YOUR TASK: Using the records below, repeat exactly the lines from the one holding "- unfold bind." through the one holding "eapply queue_next; [|by", both ends included, and no others.

[Collected data]
══════════════════════════════

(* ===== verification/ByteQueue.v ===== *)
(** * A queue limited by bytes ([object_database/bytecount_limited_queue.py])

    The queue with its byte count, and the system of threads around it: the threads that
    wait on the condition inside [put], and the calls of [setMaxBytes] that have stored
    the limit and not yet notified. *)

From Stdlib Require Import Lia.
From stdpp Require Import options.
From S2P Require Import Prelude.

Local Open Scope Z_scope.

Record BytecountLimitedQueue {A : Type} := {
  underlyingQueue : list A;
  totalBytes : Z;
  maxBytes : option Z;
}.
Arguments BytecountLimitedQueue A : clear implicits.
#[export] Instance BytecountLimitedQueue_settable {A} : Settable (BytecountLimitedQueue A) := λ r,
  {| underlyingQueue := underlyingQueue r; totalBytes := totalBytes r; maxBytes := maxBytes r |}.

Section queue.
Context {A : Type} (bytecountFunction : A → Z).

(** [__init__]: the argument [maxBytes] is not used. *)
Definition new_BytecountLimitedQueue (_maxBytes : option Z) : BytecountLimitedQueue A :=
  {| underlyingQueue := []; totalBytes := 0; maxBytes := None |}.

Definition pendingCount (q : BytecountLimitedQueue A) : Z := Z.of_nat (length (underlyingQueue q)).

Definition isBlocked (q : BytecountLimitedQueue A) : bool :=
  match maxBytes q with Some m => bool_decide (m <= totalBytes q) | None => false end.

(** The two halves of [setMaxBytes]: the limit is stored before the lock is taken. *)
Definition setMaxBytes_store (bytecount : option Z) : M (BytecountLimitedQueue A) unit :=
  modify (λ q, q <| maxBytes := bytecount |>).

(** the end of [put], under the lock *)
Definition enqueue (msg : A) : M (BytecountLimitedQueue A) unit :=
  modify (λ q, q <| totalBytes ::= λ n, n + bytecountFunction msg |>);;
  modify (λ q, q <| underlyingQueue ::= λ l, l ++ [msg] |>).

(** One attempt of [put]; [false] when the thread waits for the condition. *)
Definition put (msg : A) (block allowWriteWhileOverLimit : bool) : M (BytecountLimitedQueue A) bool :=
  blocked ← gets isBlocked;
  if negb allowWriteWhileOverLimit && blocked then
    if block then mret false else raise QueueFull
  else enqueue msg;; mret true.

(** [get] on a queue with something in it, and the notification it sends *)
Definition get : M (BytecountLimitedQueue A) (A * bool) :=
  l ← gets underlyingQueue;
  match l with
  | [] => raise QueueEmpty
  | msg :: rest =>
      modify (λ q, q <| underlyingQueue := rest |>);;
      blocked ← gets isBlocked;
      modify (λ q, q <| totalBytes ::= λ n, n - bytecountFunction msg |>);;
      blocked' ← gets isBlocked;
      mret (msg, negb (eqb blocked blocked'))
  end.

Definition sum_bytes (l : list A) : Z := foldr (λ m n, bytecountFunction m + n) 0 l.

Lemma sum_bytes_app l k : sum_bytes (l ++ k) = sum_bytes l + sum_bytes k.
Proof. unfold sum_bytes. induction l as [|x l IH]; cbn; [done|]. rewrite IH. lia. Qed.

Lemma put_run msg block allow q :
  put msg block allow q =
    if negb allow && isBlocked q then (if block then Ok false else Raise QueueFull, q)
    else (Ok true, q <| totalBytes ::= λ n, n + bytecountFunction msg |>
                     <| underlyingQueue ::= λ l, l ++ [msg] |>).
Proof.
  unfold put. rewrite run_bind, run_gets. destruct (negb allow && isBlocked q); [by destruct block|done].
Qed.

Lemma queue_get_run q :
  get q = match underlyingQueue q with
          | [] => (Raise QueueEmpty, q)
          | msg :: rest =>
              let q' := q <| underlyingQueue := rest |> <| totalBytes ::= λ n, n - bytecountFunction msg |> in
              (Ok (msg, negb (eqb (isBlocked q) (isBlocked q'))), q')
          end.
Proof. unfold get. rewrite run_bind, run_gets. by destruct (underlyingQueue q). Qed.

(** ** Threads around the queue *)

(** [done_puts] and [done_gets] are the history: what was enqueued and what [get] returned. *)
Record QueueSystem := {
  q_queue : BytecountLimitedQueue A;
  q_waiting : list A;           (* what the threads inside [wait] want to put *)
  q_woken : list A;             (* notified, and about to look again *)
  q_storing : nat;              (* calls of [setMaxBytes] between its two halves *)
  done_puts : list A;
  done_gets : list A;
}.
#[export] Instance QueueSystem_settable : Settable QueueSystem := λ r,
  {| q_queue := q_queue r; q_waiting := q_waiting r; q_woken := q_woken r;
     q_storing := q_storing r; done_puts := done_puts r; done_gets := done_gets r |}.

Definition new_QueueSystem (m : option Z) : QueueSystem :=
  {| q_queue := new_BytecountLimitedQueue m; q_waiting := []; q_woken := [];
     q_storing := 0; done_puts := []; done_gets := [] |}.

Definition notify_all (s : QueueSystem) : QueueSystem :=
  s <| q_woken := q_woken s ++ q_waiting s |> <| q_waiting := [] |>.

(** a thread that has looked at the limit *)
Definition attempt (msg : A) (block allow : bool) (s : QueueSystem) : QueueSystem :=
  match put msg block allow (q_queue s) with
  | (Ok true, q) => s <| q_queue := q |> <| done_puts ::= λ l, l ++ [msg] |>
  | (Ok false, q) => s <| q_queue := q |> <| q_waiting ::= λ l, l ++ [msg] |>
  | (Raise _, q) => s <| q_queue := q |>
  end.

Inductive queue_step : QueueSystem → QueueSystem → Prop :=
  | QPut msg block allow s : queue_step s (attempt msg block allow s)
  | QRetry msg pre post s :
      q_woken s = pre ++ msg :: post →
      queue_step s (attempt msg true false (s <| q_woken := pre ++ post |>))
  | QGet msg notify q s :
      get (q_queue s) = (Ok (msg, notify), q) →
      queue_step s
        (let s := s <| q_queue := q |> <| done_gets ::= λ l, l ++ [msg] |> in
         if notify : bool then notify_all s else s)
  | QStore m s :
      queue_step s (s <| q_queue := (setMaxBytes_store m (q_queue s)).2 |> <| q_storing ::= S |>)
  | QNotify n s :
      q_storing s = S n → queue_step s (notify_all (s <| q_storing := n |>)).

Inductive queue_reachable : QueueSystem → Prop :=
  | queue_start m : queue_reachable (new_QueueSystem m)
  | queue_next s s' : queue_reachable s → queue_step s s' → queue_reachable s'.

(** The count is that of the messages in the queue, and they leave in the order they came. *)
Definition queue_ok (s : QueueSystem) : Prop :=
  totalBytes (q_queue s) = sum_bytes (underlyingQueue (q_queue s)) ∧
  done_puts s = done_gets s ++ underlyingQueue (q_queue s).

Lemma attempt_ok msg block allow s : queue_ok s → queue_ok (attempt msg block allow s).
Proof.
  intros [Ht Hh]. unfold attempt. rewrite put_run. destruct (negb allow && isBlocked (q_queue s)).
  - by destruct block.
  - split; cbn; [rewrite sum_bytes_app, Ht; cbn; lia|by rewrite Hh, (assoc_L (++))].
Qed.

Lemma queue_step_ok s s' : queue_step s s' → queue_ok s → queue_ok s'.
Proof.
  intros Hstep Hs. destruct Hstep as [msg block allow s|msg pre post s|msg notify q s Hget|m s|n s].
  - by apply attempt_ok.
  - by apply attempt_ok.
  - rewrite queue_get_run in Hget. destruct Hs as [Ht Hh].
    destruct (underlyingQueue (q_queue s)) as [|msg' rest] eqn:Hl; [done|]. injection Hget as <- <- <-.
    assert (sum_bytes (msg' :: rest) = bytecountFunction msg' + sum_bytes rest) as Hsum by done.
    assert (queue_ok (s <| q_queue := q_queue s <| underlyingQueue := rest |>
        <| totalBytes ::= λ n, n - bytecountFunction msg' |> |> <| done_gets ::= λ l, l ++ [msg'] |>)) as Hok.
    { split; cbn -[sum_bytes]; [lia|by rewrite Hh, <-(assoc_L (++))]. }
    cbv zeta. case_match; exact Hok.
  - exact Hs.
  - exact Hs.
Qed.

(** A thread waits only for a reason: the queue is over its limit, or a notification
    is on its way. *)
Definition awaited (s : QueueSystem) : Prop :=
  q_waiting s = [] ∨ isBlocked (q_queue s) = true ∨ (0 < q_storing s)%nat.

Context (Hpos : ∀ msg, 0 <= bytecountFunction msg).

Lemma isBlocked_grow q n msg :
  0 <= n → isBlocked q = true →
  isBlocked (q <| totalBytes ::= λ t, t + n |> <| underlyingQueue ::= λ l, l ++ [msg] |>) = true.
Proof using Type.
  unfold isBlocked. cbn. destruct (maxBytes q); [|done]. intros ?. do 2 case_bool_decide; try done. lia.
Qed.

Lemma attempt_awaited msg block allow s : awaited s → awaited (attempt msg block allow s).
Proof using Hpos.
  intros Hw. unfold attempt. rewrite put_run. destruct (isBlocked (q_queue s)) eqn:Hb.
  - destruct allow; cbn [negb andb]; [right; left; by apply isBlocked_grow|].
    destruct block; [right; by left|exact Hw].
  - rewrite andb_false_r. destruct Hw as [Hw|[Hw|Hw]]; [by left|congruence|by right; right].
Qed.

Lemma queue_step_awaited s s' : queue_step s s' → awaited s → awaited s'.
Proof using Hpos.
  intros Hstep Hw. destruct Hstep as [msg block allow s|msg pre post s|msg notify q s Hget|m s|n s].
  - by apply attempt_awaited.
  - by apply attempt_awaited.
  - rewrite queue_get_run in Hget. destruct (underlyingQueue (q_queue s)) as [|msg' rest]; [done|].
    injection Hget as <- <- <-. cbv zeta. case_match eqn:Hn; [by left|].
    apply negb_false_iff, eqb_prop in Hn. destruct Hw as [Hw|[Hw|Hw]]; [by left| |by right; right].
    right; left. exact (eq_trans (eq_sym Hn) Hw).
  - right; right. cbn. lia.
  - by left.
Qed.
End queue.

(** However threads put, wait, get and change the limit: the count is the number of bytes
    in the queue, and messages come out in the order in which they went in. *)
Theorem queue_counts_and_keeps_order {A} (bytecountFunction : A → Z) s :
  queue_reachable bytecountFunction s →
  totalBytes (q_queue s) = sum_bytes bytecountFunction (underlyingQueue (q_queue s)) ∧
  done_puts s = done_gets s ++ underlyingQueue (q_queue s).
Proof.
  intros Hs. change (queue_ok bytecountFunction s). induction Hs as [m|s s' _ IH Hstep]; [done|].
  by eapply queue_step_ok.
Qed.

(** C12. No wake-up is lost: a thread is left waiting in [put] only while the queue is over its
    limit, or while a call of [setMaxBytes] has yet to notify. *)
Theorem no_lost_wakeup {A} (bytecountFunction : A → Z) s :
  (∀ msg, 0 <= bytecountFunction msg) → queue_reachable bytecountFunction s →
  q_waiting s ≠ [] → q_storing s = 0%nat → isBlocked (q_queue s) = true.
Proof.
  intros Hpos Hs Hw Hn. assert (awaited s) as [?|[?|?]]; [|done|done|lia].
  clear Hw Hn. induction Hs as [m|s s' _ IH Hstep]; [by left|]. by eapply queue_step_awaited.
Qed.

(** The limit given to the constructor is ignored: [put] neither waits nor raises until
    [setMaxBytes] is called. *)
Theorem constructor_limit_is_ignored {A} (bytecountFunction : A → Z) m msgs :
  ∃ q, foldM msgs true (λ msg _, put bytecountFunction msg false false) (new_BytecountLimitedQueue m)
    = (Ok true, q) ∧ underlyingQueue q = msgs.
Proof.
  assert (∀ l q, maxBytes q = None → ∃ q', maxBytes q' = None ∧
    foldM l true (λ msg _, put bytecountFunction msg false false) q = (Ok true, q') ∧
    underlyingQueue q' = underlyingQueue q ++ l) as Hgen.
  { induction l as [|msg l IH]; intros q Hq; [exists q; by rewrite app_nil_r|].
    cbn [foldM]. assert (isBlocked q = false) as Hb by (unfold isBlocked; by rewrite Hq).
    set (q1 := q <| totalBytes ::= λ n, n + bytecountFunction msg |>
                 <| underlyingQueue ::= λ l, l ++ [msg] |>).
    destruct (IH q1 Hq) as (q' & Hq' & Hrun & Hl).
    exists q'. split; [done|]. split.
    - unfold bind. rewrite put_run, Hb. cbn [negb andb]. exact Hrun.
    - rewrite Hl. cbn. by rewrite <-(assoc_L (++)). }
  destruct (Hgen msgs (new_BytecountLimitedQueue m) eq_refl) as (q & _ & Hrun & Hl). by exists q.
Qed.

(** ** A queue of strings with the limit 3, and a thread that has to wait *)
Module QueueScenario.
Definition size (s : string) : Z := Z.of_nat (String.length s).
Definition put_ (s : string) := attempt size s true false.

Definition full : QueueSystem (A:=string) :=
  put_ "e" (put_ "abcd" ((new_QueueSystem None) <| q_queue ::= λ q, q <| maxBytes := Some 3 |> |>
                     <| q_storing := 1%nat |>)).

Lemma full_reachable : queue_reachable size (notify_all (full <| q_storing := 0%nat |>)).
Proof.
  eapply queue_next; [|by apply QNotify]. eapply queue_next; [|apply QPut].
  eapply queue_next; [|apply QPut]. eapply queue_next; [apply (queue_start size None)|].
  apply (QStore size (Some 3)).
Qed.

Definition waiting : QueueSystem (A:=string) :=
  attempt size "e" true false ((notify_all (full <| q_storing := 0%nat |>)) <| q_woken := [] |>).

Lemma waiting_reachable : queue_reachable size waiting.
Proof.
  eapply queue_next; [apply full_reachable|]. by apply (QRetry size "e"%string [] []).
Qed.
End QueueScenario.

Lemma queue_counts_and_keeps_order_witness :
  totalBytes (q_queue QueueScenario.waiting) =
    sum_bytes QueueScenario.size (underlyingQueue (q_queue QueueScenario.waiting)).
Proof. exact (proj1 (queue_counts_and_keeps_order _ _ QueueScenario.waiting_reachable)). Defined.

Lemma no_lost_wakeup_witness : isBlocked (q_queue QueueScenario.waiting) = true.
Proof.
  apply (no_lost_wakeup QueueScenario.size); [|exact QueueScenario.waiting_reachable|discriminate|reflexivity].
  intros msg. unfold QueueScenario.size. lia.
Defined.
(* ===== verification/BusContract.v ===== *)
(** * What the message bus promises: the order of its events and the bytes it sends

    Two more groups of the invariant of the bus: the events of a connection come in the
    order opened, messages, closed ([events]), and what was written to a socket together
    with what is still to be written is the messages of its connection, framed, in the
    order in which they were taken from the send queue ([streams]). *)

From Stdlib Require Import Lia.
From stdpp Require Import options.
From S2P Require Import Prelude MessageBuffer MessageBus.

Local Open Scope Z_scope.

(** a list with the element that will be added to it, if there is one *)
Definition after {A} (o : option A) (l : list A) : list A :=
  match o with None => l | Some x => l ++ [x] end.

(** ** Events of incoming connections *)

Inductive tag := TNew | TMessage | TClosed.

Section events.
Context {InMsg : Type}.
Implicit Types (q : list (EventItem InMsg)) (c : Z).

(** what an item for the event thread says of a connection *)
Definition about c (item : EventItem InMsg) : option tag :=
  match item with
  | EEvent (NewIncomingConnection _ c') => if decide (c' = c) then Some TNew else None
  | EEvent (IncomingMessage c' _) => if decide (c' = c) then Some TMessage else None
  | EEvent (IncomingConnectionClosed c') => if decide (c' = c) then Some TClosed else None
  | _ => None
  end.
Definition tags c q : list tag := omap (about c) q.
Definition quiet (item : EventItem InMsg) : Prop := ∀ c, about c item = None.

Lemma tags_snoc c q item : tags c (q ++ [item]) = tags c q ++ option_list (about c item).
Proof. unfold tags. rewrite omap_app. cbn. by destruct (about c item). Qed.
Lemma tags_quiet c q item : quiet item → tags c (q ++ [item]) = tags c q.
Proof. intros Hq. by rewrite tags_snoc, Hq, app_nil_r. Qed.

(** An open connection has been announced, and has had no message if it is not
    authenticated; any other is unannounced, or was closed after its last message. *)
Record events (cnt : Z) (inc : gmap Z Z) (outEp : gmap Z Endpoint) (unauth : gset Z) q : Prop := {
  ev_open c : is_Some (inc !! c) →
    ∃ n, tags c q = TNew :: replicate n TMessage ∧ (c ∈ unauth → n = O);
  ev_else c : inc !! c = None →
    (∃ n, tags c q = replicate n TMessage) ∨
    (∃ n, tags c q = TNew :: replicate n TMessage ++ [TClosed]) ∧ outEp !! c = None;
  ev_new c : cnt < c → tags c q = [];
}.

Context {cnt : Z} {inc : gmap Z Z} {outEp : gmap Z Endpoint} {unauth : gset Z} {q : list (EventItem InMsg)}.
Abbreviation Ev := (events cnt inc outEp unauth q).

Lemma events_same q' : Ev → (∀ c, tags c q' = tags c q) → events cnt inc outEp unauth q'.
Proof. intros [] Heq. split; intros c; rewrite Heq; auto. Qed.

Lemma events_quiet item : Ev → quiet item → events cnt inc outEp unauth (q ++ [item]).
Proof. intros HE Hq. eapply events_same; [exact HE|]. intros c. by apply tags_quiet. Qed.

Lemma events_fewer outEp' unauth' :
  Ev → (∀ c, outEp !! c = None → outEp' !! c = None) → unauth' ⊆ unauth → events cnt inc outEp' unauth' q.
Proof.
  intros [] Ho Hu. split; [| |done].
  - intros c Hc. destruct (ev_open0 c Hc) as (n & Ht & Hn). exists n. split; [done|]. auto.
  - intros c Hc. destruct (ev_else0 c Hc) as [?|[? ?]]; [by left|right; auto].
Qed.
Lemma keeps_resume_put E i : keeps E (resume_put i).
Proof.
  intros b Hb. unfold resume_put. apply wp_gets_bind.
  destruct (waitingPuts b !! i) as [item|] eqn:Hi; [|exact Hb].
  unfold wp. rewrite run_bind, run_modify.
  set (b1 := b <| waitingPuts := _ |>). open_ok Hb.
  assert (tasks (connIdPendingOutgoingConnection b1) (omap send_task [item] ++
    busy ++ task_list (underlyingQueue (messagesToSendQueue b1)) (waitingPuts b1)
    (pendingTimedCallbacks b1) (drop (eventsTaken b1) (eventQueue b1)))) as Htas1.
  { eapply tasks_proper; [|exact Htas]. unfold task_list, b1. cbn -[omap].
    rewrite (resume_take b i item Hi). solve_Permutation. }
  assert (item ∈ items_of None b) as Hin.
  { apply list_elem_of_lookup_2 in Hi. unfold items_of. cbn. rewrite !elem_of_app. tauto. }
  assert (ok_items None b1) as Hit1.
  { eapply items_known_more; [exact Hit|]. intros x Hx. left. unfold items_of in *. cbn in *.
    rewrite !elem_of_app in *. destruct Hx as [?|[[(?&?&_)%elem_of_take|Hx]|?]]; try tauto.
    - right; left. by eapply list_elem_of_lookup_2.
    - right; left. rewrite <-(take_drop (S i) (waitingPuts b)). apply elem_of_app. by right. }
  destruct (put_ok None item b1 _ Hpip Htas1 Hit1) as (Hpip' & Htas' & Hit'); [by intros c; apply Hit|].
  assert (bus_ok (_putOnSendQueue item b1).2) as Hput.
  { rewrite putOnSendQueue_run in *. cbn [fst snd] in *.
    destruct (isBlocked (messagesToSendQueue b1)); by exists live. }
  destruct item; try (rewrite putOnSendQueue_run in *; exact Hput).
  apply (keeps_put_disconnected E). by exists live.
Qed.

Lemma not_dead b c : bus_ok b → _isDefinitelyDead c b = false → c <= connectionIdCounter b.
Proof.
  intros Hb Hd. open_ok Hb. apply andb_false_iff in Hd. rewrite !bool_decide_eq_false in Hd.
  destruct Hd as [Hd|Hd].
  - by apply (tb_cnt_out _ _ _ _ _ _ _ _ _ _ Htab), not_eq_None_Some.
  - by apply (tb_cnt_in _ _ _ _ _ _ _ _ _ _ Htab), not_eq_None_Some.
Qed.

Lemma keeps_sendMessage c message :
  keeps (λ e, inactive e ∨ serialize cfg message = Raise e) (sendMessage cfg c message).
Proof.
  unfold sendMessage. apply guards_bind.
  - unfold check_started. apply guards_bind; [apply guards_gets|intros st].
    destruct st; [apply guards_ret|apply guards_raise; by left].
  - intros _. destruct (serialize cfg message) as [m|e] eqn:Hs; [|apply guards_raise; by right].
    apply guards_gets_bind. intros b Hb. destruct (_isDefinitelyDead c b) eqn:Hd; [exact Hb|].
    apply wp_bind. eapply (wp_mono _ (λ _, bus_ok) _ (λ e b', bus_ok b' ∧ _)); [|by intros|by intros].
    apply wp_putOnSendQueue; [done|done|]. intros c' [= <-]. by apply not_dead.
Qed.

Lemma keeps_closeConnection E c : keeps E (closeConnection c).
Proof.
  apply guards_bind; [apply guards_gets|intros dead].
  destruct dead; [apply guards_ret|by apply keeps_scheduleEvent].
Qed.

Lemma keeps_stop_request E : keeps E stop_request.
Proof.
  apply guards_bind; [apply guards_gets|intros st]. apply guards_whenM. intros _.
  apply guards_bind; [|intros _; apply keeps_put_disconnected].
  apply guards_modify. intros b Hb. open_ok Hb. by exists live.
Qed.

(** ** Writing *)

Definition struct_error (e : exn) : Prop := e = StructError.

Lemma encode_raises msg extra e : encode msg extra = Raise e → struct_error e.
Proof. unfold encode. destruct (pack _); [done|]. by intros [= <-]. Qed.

══════════════════════════════

YOUR SOLUTION:
    - unfold bind. rewrite put_run, Hb. cbn [negb andb]. exact Hrun.
    - rewrite Hl. cbn. by rewrite <-(assoc_L (++)). }
  destruct (Hgen msgs (new_BytecountLimitedQueue m) eq_refl) as (q & _ & Hrun & Hl). by exists q.
Qed.

(** ** A queue of strings with the limit 3, and a thread that has to wait *)
Module QueueScenario.
Definition size (s : string) : Z := Z.of_nat (String.length s).
Definition put_ (s : string) := attempt size s true false.

Definition full : QueueSystem (A:=string) :=
  put_ "e" (put_ "abcd" ((new_QueueSystem None) <| q_queue ::= λ q, q <| maxBytes := Some 3 |> |>
                     <| q_storing := 1%nat |>)).

Lemma full_reachable : queue_reachable size (notify_all (full <| q_storing := 0%nat |>)).
Proof.
  eapply queue_next; [|by apply QNotify]. eapply queue_next; [|apply QPut].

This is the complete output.